U.S. President George Bush has nominated a new director of national intelligence as he continues to shake-up senior staff with a new deputy secretary of state. VOA White House Correspondent Scott Stearns has the story.
President Bush wants the current intelligence chief, John Negroponte, to move to the State Department while putting retired vice admiral Mike McConnell atop the nation's intelligence community.
Both moves require confirmation from the Senate led by the opposition Democratic Party.
The changes come less than a week before the president says he will announce a new way forward in the war in Iraq. Negroponte has served as the U.S. ambassador to Baghdad and the United Nations. President Bush says he will play a key role in shaping American foreign policy.
"John Negroponte's broad experience, sound judgment, and expertise on Iraq and in the war on terror make him a superb choice as deputy secretary of state, and I look forward to working with him in this new post," said Mr. Bush.
The move returns Negroponte to the State Department where he began his career as a junior foreign service officer in 1960. If confirmed, he says he looks forward to supporting Secretary of State Condoleezza Rice as she leads thousands of Americans and foreign nationals at more than 270 posts abroad.
"Whether in Baghdad, Kabul, Kosovo, or elsewhere these dedicated professionals are on the front line of advancing America's commitment to freedom," he said.
Negroponte served less than 2 years as the first director of national intelligence (DNI), a position created following the terrorist attacks of 2001 to better integrate America's 16 civilian and military intelligence communities.
President Bush wants to replace him with a Navy veteran who is a former director of the National Security Agency and the top intelligence officer to the Joint Chiefs of Staff.

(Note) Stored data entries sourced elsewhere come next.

Definition validate_body (val_loader : loader) (i : Z) (data : batch) : M Loop.t unit :=
  a <- the_args ;;
  _ <- lift (trunc_div (loader_size val_loader) (Args.batch_size a)) ;;
  emit (E_forward i) ;;
  emit (E_loss i) ;;
  prec <- lift (accuracy argsort (output data) (squeeze (label data)) [1; 5]) ;;
  let prec1 := nth 0 prec 0%Q in
  let prec5 := nth 1 prec 0%Q in
  let reduced_loss := loss data in
  let n := Z.of_nat (length (output data)) in
  update losses i reduced_loss n ;;
  update top1 i prec1 n ;;
  update top5 i prec5 n ;;
  s <- get ;;
  update batch_time i (now data - Loop.end_ s)%Q 1 ;;
  modify (Loop.set_end (now data)) ;;
  when (Args.rank a =? 0)
    (r <- lift (py_mod i (Args.print_freq a)) ;;
     when (r =? 0)
       (s <- get ;;
        let total := float (Args.world_size a * Args.batch_size a) in
        _ <- lift (py_div total (AverageMeter.val (Loop.batch_time_ s))) ;;
        _ <- lift (py_div total (AverageMeter.avg (Loop.batch_time_ s))) ;;
        emit (E_print i))).

Fixpoint validate_loop (val_loader : loader) (i : Z) (items : list batch) : M Loop.t unit :=
  match items with
  | [] => ret tt
  | data :: rest =>
      validate_body val_loader i data ;; validate_loop val_loader (i + 1) rest
  end.

Definition validate_steps (val_loader : loader) : M Loop.t (Q * Q) :=
  on_model (set_training false) ;;
  validate_loop val_loader 0 (batches val_loader) ;;
  reduce_avg top1 ;;
  reduce_avg top5 ;;
  reduce_avg losses ;;
  t1 <- avg_of top1 ;;
  t5 <- avg_of top5 ;;
  ret (t1, t5).
(** * amp-fx-flying-carpet 0.1: lifecycle of the flying-carpet component

    Shallow embedding of
    [src/extensions/amp-fx-flying-carpet/0.1/amp-fx-flying-carpet.js]
    (class [AmpFlyingCarpet]) and the properties of its lifecycle callbacks.

    - JavaScript numbers that take part in arithmetic on measurements are
      IEEE-754 binary64 values, modelled by [spec_float] with the operations
      of the Standard Library at precision 53 and maximal exponent 1024.
    - The counter [totalChildren_] only ever holds an array length minus a
      number of decrements bounded by that length; on such values JavaScript
      arithmetic is exact integer arithmetic, so it is modelled in [Z].
    - DOM nodes are objects compared by reference; a [Node] carries the
      reference as [nodeId] and a snapshot of the properties the component
      reads.
    - Calls into the host runtime are recorded, in program order, in a trace
      of [Event]s; values the host hands back are arguments of the callback. *)

From Stdlib Require Import ZArith NArith List Bool String Ascii Lia SpecFloat.
From Stdlib Require Import Permutation.
Import ListNotations.
Local Open Scope Z_scope.

(** ** JavaScript numbers *)

Definition num := spec_float.

Definition prec64 : Z := 53.
Definition emax64 : Z := 1024.

Definition num_mul : num -> num -> num := SFmul prec64 emax64.
Definition num_sub : num -> num -> num := SFsub prec64 emax64.
Definition num_div : num -> num -> num := SFdiv prec64 emax64.

(** [x <= y] and [x >= y] of the language; both are false on NaN. *)
Definition num_le (x y : num) : bool := SFleb x y.
Definition num_ge (x y : num) : bool := SFleb y x.

(** The binary64 value of an integer literal. *)
Definition num_of_Z (z : Z) : num := binary_normalize prec64 emax64 z 0 false.

(** The literal [0.75] is exactly [3 * 2^-2]. *)
Definition lit_0_75 : num := binary_normalize prec64 emax64 3 (-2) false.

(** The literal [0.95] denotes the nearest binary64 value,
    [0x1.e666666666666p-1], i.e. [0x1e666666666666 * 2^-53]. *)
Definition lit_0_95 : num := S754_finite false 8556839292003942 (-53).

Definition is_nan (x : num) : bool :=
  match x with S754_nan => true | _ => false end.

Definition is_zero (x : num) : bool :=
  match x with S754_zero _ => true | _ => false end.

Definition is_neg_zero (x : num) : bool :=
  match x with S754_zero true => true | _ => false end.

(** Neither NaN nor an infinity. *)
Definition is_finite (x : num) : bool :=
  match x with S754_zero _ | S754_finite _ _ _ => true | _ => false end.

(** Finite and different from zero. *)
Definition finite_nonzero (x : num) : bool :=
  match x with S754_finite _ _ _ => true | _ => false end.
(** The separators of [split()] on a byte string. *)
Definition is_byte_whitespace (c : ascii) : bool :=
  let n := nat_of_ascii c in
  ((9 <=? n)%nat && (n <=? 13)%nat) || (n =? 32)%nat.

Fixpoint byte_split_from (word : string) (s : string) : list string :=
  match s with
  | EmptyString => if decide (word = "") then [] else [word]
  | String c s' =>
      if is_byte_whitespace c
      then (if decide (word = "") then byte_split_from "" s'
            else word :: byte_split_from "" s')
      else byte_split_from (word +:+ String c "") s'
  end.

Definition byte_split (s : string) : list string := byte_split_from "" s.

(** [delimiter.join(l)] *)
Fixpoint join (delimiter : string) (l : list string) : string :=
  match l with
  | [] => ""
  | [x] => x
  | x :: rest => x +:+ delimiter +:+ join delimiter rest
  end.

(** The two string types of the interpreter the code runs on: a byte
    string ([str]) and a text ([unicode], which every literal of the module
    is, by [unicode_literals]); the characters are bytes, or code points
    below 256. *)
Inductive Str :=
| Bytes (s : string)
| Text (s : string).

Definition content (x : Str) : string :=
  match x with Bytes s | Text s => s end.

Global Instance Str_eq_dec : EqDecision Str.
Proof. solve_decision. Defined.

(** What the [ascii] codec accepts. *)
Fixpoint is_ascii (s : string) : bool :=
  match s with
  | EmptyString => true
  | String c s' => (nat_of_ascii c <? 128)%nat && is_ascii s'
  end.

Inductive UnicodeError :=
| UnicodeEncodeError (object : string)
| UnicodeDecodeError (object : string).

(** [str(x)]: a byte string is returned as it is, a text is encoded with
    the [ascii] codec, which raises on a character above 127. *)
Definition str (x : Str) : Result UnicodeError string :=
  match x with
  | Bytes s => Return s
  | Text s => if is_ascii s then Return s else Raise (UnicodeEncodeError s)
  end.

(** [map(str, value)] *)
Fixpoint map_str (value : list Str) : Result UnicodeError (list string) :=
  match value with
  | [] => Return []
  | x :: rest =>
      match str x with
      | Raise e => Raise e
      | Return s =>
          match map_str rest with
          | Raise e => Raise e
          | Return l => Return (s :: l)
          end
      end
  end.

(** [delimiter.join(l)] for a text [delimiter] and byte strings [l]: the
    result is a text, and each item is decoded with the [ascii] codec,
    which raises on a byte above 127. *)
Definition text_join (delimiter : string) (l : list string)
  : Result UnicodeError string :=
  match list_find (λ s, is_ascii s = false) l with
  | Some (_, s) => Raise (UnicodeDecodeError s)
  | None => Return (join delimiter l)
  end.

(** [x == y] on strings: a byte string and a text are equal when the byte
    string decodes ([ascii]) to the text. *)
Definition str_eq (x y : Str) : bool :=
  match x, y with
  | Bytes a, Bytes b | Text a, Text b => bool_decide (a = b)
  | Bytes a, Text b | Text b, Bytes a => is_ascii a && bool_decide (a = b)
  end.

(** [l1 == l2] on lists. *)
Fixpoint list_eq (l1 l2 : list Str) : bool :=
  match l1, l2 with
  | [], [] => true
  | x :: l1', y :: l2' => str_eq x y && list_eq l1' l2'
  | _, _ => false
  end.

(** The values that reach the field: [None], a ready [PrettyPrintList], a
    plain list, or a string. *)
Record PrettyPrintList := mkPrettyPrintList {
  _list : list Str;
  delimiter : string
}.

Inductive Value :=
| VNone
| VPrettyPrintList (p : PrettyPrintList)
| VList (l : list Str)
| VStr (s : Str).

(** [PrettyPrintList.__init__(l=None, delimiter=' ')] *)
Definition PrettyPrintList_init (l : option (list Str)) : PrettyPrintList :=
  match l with
  | None => mkPrettyPrintList [] " "
  | Some l => mkPrettyPrintList l " "
  end.

(** [PrettyPrintList.__str__] *)
Definition PrettyPrintList_str (p : PrettyPrintList)
  : Result UnicodeError string :=
  match map_str (_list p) with
  | Raise e => Raise e
  | Return l => text_join (delimiter p) l
  end.

(** [PrettyPrintList.__eq__(self, other)]: against another
    [PrettyPrintList] the wrapped lists are compared, otherwise the wrapped
    list is compared with [other] itself (a list never equals a string or
    [None]). *)
Definition PrettyPrintList_eq (self : PrettyPrintList) (other : Value) : bool :=
  match other with
  | VPrettyPrintList o => list_eq (_list self) (_list o)
  | VList l => list_eq (_list self) l
  | VStr _ | VNone => false
  end.

(** Iterating a string yields its characters, strings of its own type. *)
Fixpoint chars (s : string) : list string :=
  match s with
  | EmptyString => []
  | String c s' => String c "" :: chars s'
  end.

(** [value.split()] *)
Definition Str_split (value : Str) : list Str :=
  match value with
  | Bytes s => Bytes <$> byte_split s
  | Text s => Text <$> split s
  end.

(** [SpaceDelimitedTextField.to_python] *)
Definition to_python (value : Value) : Value :=
  match value with
  | VNone => VNone
  | VPrettyPrintList p => VPrettyPrintList p
  | VList l => VPrettyPrintList (PrettyPrintList_init (Some l))
  | VStr s => VPrettyPrintList (PrettyPrintList_init (Some (Str_split s)))
  end.

(** What [for x in value] yields. *)
Definition iterate (value : Value) : list Str :=
  match value with
  | VNone => []
  | VPrettyPrintList p => _list p
  | VList l => l
  | VStr (Bytes s) => Bytes <$> chars s
  | VStr (Text s) => Text <$> chars s
  end.

(** [SpaceDelimitedTextField.get_prep_value]: [None] stays [None], every
    other iterable is joined with single spaces, after [str] has been
    applied to each of its elements; the result is a text. *)
Definition get_prep_value (value : Value) : Result UnicodeError Value :=
  match value with
  | VNone => Return VNone
  | _ =>
      match map_str (iterate value) with
      | Raise e => Raise e
      | Return l =>
          match text_join " " l with
          | Raise e => Raise e
          | Return s => Return (VStr (Text s))
          end
      end
  end.

Definition get_db_prep_value (value : Value) : Result UnicodeError Value :=
  get_prep_value value.


(** A list element the round trip is stated for: not empty and free of
    whitespace. *)
Fixpoint no_whitespace (s : string) : bool :=
  match s with
  | EmptyString => true
  | String c s' => negb (is_whitespace c) && no_whitespace s'
  end.

Definition plain_word (s : string) : Prop :=
  s ≠ "" ∧ no_whitespace s = true.



Lemma append_nil_l (s : string) : "" +:+ s = s.
Proof. reflexivity. Qed.








(** *** What [get_prep_value] does with a list *)











(** The word made of the one character 233 (e with an acute accent in
    Latin-1) is not empty and has no whitespace, yet a list that holds it
    cannot be stored: [str] raises for the text, [join] for the byte
    string. *)
Lemma non_ascii_word_not_stored :
  let word := String (ascii_of_nat 233) "" in
  plain_word word
  ∧ get_prep_value (VList [Text word]) = Raise (UnicodeEncodeError word)
  ∧ get_prep_value (VList [Bytes word]) = Raise (UnicodeDecodeError word)
  ∧ ¬ ∃ stored p,
        get_prep_value (VList [Text word]) = Return stored
        ∧ to_python stored = VPrettyPrintList p
        ∧ PrettyPrintList_eq p (VList [Text word]) = true.
Proof.
  intros word. split_and!; [done|by vm_compute..|].
  intros (stored & p & Hstored & _). by vm_compute in Hstored.
Qed.

(** *** Further properties of the field *)







End Utils.

(** ** Code that raises: a state and exception monad

    A Python function that mutates its receiver and may raise is a function
    from the state to an outcome and the state it leaves behind. *)
Definition M (S E A : Type) : Type := S → Result E A * S.

Global Instance M_ret {S E} : MRet (M S E) :=
  λ A (a : A) (s : S), (Return a, s).

Global Instance M_bind {S E} : MBind (M S E) :=
  λ A B (k : A → M S E B) (c : M S E A) (s : S),
    match c s with
    | (Return a, s') => k a s'
    | (Raise e, s') => (Raise e, s')
    end.

(** [raise e] *)
Definition raise {S E A} (e : E) : M S E A := λ s, (Raise e, s).

(** [try: body except: handler(e)] with a bare [except], which catches
    everything. *)
Definition try_except {S E A} (body : M S E A) (handler : E → M S E A)
  : M S E A :=
  λ s, match body s with
       | (Return a, s') => (Return a, s')
       | (Raise e, s') => handler e s'
       end.

(** [for x in l: body(x)]: an exception that leaves the body ends the
    loop. *)
Fixpoint for_each {S E A} (l : list A) (body : A → M S E unit) : M S E unit :=
  match l with
  | [] => mret tt
  | x :: rest => body x ;; for_each rest body
  end.

Definition get {S E} : M S E S := λ s, (Return s, s).
Definition modify {S E} (f : S → S) : M S E unit := λ s, (Return tt, f s).

Lemma for_each_app {S E A} (l1 l2 : list A) (body : A → M S E unit) (s : S) :
  for_each (l1 ++ l2) body s =
  match for_each l1 body s with
  | (Return _, s') => for_each l2 body s'
  | (Raise e, s') => (Raise e, s')
  end.
Proof.
  revert s. induction l1 as [|x l1 IH]; intros s; [done|].
  cbn [for_each app]. unfold mbind, M_bind.
  destruct (body x s) as [[[]|e] s1]; [apply IH | done].
Qed.

(** ** pts/core/utils/__init__.py: [get_or_none] and [get_vcs_name] *)
Module Lookup.

(** What [model.objects.get] raises. *)
Inductive GetError :=
| DoesNotExist
| MultipleObjectsReturned.

(** [model.objects.get] with the rows of the model and the test
    the keyword arguments stand for: the one matching row, or an exception
    when none or several match. *)
Definition objects_get {A} (matches : A → bool) (rows : list A)
  : Result GetError A :=
  match filter (λ x, matches x = true) rows with
  | [] => Raise DoesNotExist
  | [x] => Return x
  | _ :: _ :: _ => Raise MultipleObjectsReturned
  end.

(** [get_or_none]: only [DoesNotExist] is caught. *)
Definition get_or_none {A} (matches : A → bool) (rows : list A)
  : Result GetError (option A) :=
  match objects_get matches rows with
  | Return x => Return (Some x)
  | Raise DoesNotExist => Return None
  | Raise e => Raise e
  end.

(** X3.  [get_or_none] answers by the number of matching rows: [None] when
    there is none, the row when there is exactly one, and with several the
    exception [MultipleObjectsReturned] goes through.  It never raises
    [DoesNotExist]. *)
Theorem get_or_none_by_matches {A} (matches : A → bool) (rows : list A) :
  let found := filter (λ x, matches x = true) rows in
  match get_or_none matches rows with
  | Return None => found = []
  | Return (Some x) => found = [x] ∧ x ∈ rows ∧ matches x = true
  | Raise MultipleObjectsReturned => 2 ≤ length found
  | Raise DoesNotExist => False
  end.
Proof.
  intros found. unfold get_or_none, objects_get. fold found.
  destruct found as [|x [|y found']] eqn:Hfound; cbn; [done| |lia].
  assert (Hx : x ∈ filter (λ x, matches x = true) rows).
  { fold found. rewrite Hfound. by left. }
  apply list_elem_of_filter in Hx as [Hm Hx]. done.
Qed.

(** [VCS_SHORTHAND_TO_NAME] *)
Definition VCS_SHORTHAND_TO_NAME : list (string * string) :=
  [ ("svn", "Subversion");
    ("git", "Git");
    ("bzr", "Bazaar");
    ("cvs", "CVS");
    ("darcs", "Darcs");
    ("hg", "Mercurial");
    ("mtn", "Monotone") ].

(** [d.get(key, default)] for a dictionary given by its items. *)
Fixpoint dict_get (d : list (string * string)) (key default : string)
  : string :=
  match d with
  | [] => default
  | (k, v) :: rest => if decide (k = key) then v else dict_get rest key default
  end.

(** [get_vcs_name(shorthand)] *)
Definition get_vcs_name (shorthand : string) : string :=
  dict_get VCS_SHORTHAND_TO_NAME shorthand "".

(** X4.  [get_vcs_name] answers with the empty text exactly for a shorthand
    that is not in the table, and two shorthands of the table never share a
    name. *)
Theorem get_vcs_name_known (shorthand other : string) :
  (get_vcs_name shorthand = "" ↔ shorthand ∉ VCS_SHORTHAND_TO_NAME.*1)
  ∧ (get_vcs_name shorthand ≠ "" →
     get_vcs_name shorthand = get_vcs_name other → shorthand = other).
Proof.
  unfold get_vcs_name, VCS_SHORTHAND_TO_NAME. cbn [dict_get fmap list_fmap fst].
  split.
  - rewrite !not_elem_of_cons.
    repeat (destruct (decide (_ = shorthand)) as [<-|?];
            [split; [done|naive_solver]|]).
    split; [|done]. intros _. split_and!; try done. apply not_elem_of_nil.
  - repeat (destruct (decide (_ = shorthand)) as [<-|?];
            [intros _;
             repeat (destruct (decide (_ = other)) as [<-|?]; [done|]);
             done|]).
    done.
Qed.
(** * sales-prompt-creator: form persistence, model list, history paging

    A shallow embedding of the three React components of the repository
    (prompt-form.tsx, prompt-history.tsx and the prompt container) together
    with the two browser facilities they rely on: [localStorage] and the
    [JSON] codec.  React state is threaded explicitly, timers are explicit
    clock-stamped entries, and exceptions are explicit outcomes. *)

From Stdlib Require Import Ascii String DecimalString NArith Lia.
From stdpp Require Import gmap strings list.

(** Characters that cannot be written inside a literal. *)
Definition dquote : ascii := "034"%char.
Definition bslash : ascii := "092"%char.

(* ===================================================================== *)
(** ** The JSON codec of the platform ([JSON.parse], [JSON.stringify])   *)
(* ===================================================================== *)

Module JSON.

#[local] Set Warnings "-register-all".

(** JavaScript values that JSON can denote.  A number keeps the text it was
    written with (doubles are not modelled); strings are byte strings, a
    non-ASCII code unit being held in its UTF-8 form. *)
Inductive json : Type :=
| JNull
| JBool (b : bool)
| JNum (lexeme : string)
| JStr (s : string)
| JArr (elems : list json)
| JObj (members : list (string * json)).

(** Outcome of a parsing function: a value and the unread input, a
    [SyntaxError], or the recursion budget ran out. *)
Inductive presult (A : Type) : Type :=
| POk (a : A) (rest : string)
| PSyntaxError
| PFuel.
Arguments POk {A} a rest.
Arguments PSyntaxError {A}.
Arguments PFuel {A}.

Definition pmap {A B} (f : A → B) (r : presult A) : presult B :=
  match r with
  | POk a rest => POk (f a) rest
  | PSyntaxError => PSyntaxError
  | PFuel => PFuel
  end.

Definition is_ws (c : ascii) : bool :=
  Ascii.eqb c " " || Ascii.eqb c "009" || Ascii.eqb c "010" || Ascii.eqb c "013".

Fixpoint skip_ws (s : string) : string :=
  match s with
  | String c r => if is_ws c then skip_ws r else s
  | EmptyString => EmptyString
  end.

Definition is_digit (c : ascii) : bool :=
  (48 <=? N_of_ascii c)%N && (N_of_ascii c <=? 57)%N.

Definition hex_value (c : ascii) : option N :=
  let n := N_of_ascii c in
  if (48 <=? n)%N && (n <=? 57)%N then Some (n - 48)%N
  else if (97 <=? n)%N && (n <=? 102)%N then Some (n - 87)%N
  else if (65 <=? n)%N && (n <=? 70)%N then Some (n - 55)%N
  else None.

Definition hex_digit (n : N) : ascii :=
  if (n <? 10)%N then ascii_of_N (48 + n) else ascii_of_N (87 + n).

(** A code unit given by a [\uXXXX] escape, as bytes. *)
Definition code_unit_bytes (n : N) : string :=
  if (n <? 128)%N then String (ascii_of_N n) EmptyString
  else if (n <? 2048)%N then
    String (ascii_of_N (192 + n / 64))
      (String (ascii_of_N (128 + n mod 64)) EmptyString)
  else
    String (ascii_of_N (224 + n / 4096))
      (String (ascii_of_N (128 + (n / 64) mod 64))
         (String (ascii_of_N (128 + n mod 64)) EmptyString)).

Definition escape_value (c : ascii) : option ascii :=
  if Ascii.eqb c dquote then Some dquote
  else if Ascii.eqb c bslash then Some bslash
  else if Ascii.eqb c "/" then Some "/"%char
  else if Ascii.eqb c "b" then Some "008"%char
  else if Ascii.eqb c "f" then Some "012"%char
  else if Ascii.eqb c "n" then Some "010"%char
  else if Ascii.eqb c "r" then Some "013"%char
  else if Ascii.eqb c "t" then Some "009"%char
  else None.

(** The characters of a string literal, read after its opening quote; the
    result is the decoded text and the input after the closing quote. *)
Fixpoint parse_string_body (s : string) : option (string * string) :=
  match s with
  | EmptyString => None
  | String c r =>
    if Ascii.eqb c dquote then Some (EmptyString, r)
    else if Ascii.eqb c bslash then
      match r with
      | EmptyString => None
      | String e r1 =>
        if Ascii.eqb e "u" then
          match r1 with
          | String h1 (String h2 (String h3 (String h4 r2))) =>
            match hex_value h1, hex_value h2, hex_value h3, hex_value h4 with
            | Some a, Some b, Some c', Some d =>
              match parse_string_body r2 with
              | Some (t, rest) =>
                Some (code_unit_bytes (a * 4096 + b * 256 + c' * 16 + d) +:+ t, rest)
              | None => None
              end
            | _, _, _, _ => None
            end
          | _ => None
          end
        else
          match escape_value e with
          | Some x =>
            match parse_string_body r1 with
            | Some (t, rest) => Some (String x t, rest)
            | None => None
            end
          | None => None
          end
      end
    else if (N_of_ascii c <? 32)%N then None
    else
      match parse_string_body r with
      | Some (t, rest) => Some (String c t, rest)
      | None => None
      end
  end.

Fixpoint span_digits (s : string) : string * string :=
  match s with
  | String c r =>
    if is_digit c then let '(d, r') := span_digits r in (String c d, r')
    else (EmptyString, s)
  | EmptyString => (EmptyString, EmptyString)
  end.

Definition digits1 (s : string) : option (string * string) :=
  match span_digits s with
  | (EmptyString, _) => None
  | (d, r) => Some (d, r)
  end.

(** number = [-] int [frac] [exp]; the result is the lexeme and the rest. *)
Definition parse_number (s : string) : option (string * string) :=
  let '(sign, s1) :=
    match s with
    | String c r => if Ascii.eqb c "-" then ("-", r) else (EmptyString, s)
    | EmptyString => (EmptyString, s)
    end in
  let int_part :=
    match s1 with
    | String c r =>
      if Ascii.eqb c "0" then Some ("0", r)
      else if is_digit c then let '(d, r') := span_digits r in Some (String c d, r')
      else None
    | EmptyString => None
    end in
  match int_part with
  | None => None
  | Some (i, s2) =>
    let frac_part :=
      match s2 with
      | String c r =>
        if Ascii.eqb c "." then
          match digits1 r with
          | Some (d, r') => Some (String c d, r')
          | None => None
          end
        else Some (EmptyString, s2)
      | EmptyString => Some (EmptyString, s2)
      end in
    match frac_part with
    | None => None
    | Some (f, s3) =>
      let exp_part :=
        match s3 with
        | String c r =>
          if Ascii.eqb c "e" || Ascii.eqb c "E" then
            let '(sg, r0) :=
              match r with
              | String c' r' =>
                if Ascii.eqb c' "+" || Ascii.eqb c' "-"
                then (String c' EmptyString, r') else (EmptyString, r)
              | EmptyString => (EmptyString, r)
              end in
            match digits1 r0 with
            | Some (d, r') => Some (String c (sg +:+ d), r')
            | None => None
            end
          else Some (EmptyString, s3)
        | EmptyString => Some (EmptyString, s3)
        end in
      match exp_part with
      | None => None
      | Some (e, s4) => Some (sign +:+ i +:+ f +:+ e, s4)
      end
    end
  end.
(** What a caller sees through the pointers it was handed. *)
Definition view (s : World) (l : list ptr) : list (option Task) :=
  (λ p, heap s !! p) <$> l.

(** ** Notions the statements use *)

(** A name lacks an extension when its last path element holds no dot:
    every dot of the name is followed, somewhere, by a separator. *)
Definition lacks_extension (name : string) : Prop :=
  ∀ pre suf, Filepath.chars name = pre ++ Filepath.dot :: suf →
             Filepath.Separator ∈ suf.

(** [path] is below the directory [dir]. *)
Definition inside (dir path : string) : Prop :=
  ∃ rest, path = dir +:+ "/" +:+ rest.

(** The task [CreateTask] has just allocated. *)
Definition created (s : World) (url fileName : string) (nowID nowStart : Z)
  : option Task :=
  let r := CreateTask s url fileName nowID nowStart in heap r.1 !! r.2.1.

(** The effect one step can have on a task record. *)
Inductive task_step (t : Task) : Task → Prop :=
  | ts_same : task_step t t
  | ts_flush v : task_step t (set_FileSize v t)
  | ts_error msg now :
      task_step t (set_EndTime (Some now)
                     (set_ErrorMessage msg (set_Status TaskStatusError t)))
  | ts_complete v now :
      task_step t (set_EndTime (Some now)
                     (set_FileSize v (set_Status TaskStatusCompleted t)))
  | ts_stop now :
      task_step t (set_EndTime (Some now) (set_Status TaskStatusCompleted t)).

(** The status invariant of a task record. *)
Definition ended_iff_not_downloading (t : Task) : Prop :=
  is_Some (EndTime t) ↔ Status t ≠ TaskStatusDownloading.

(** The regions of [startDownload] before the read loop. *)
Definition before_loop (v : pc) : bool :=
  match v with
  | PcStart | PcNewRequest | PcDo | PcCreate => true
  | _ => false
  end.

(** The byte counters of a worker and of its task agree: the task never
    shows more than the worker has counted. *)
Definition counters_ok (s : World) : Prop :=
  length (workers s) = length (heap s)
  ∧ ∀ q w t, workers s !! q = Some w → heap s !! q = Some t →
      0 <= totalBytes w ∧ FileSize t <= totalBytes w
      ∧ (before_loop (at_pc w) = true → totalBytes w = 0).

(** The effect one step can have on the two counters of a task. *)
Inductive counter_change (ev : event) (q : ptr) (w : Worker) (t : Task)
    (w' : Worker) (t' : Task) : Prop :=
  | cc_quiet :
      FileSize t' = FileSize t → totalBytes w' = totalBytes w →
      (before_loop (at_pc w') = true → before_loop (at_pc w) = true) →
      counter_change ev q w t w' t'
  | cc_open :
      FileSize t' = FileSize t → totalBytes w' = 0 →
      before_loop (at_pc w) = true →
      counter_change ev q w t w' t'
  | cc_read n err now_since now_last now :
      ev = EWorker q (InRead n err None now_since now_last now) → 0 < n →
      totalBytes w' = wrap64 (totalBytes w + n) →
      FileSize t' = FileSize t ∨ FileSize t' = totalBytes w' →
      before_loop (at_pc w') = false →
      counter_change ev q w t w' t'
  | cc_complete :
      FileSize t' = totalBytes w → totalBytes w' = totalBytes w →
      before_loop (at_pc w') = false →
      counter_change ev q w t w' t'.

(** Several steps in a row, each within the guard [G]. *)
Inductive steps (G : World → event → Prop) : World → World → Prop :=
  | steps_refl s : steps G s s
  | steps_cons s ev s1 s' :
      G s ev → step s ev = Some s1 → steps G s1 s' → steps G s s'.

(** The guard [G] holds at every step of running [evs] from [s]. *)
Fixpoint guarded (G : World → event → Prop) (s : World) (evs : list event) : Prop :=
  match evs with
  | [] => True
  | ev :: evs' =>
      G s ev ∧ match step s ev with
               | Some s1 => guarded G s1 evs'
               | None => True
               end
  end.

"The vigilance of the DNI helps keep the American people safe from harm," he said. "Admiral Mike McConnell has the experience, the intellect, and the character to succeed in this position."
McConnell has worked the last ten years in the private sector as a security consultant; something he says will help him serve those in government who depend on sound intelligence.
"I understand these people rely on timely and useful intelligence everyday," he said. "After spending most of my adult life in the intelligence community focused on getting the right information to the right decision maker in the right time and format, I'm excited about returning."
It is the latest in a series of changes for the president following his dismissal of Defense Secretary Donald Rumsfeld, who was widely criticized for the conduct of the war in Iraq.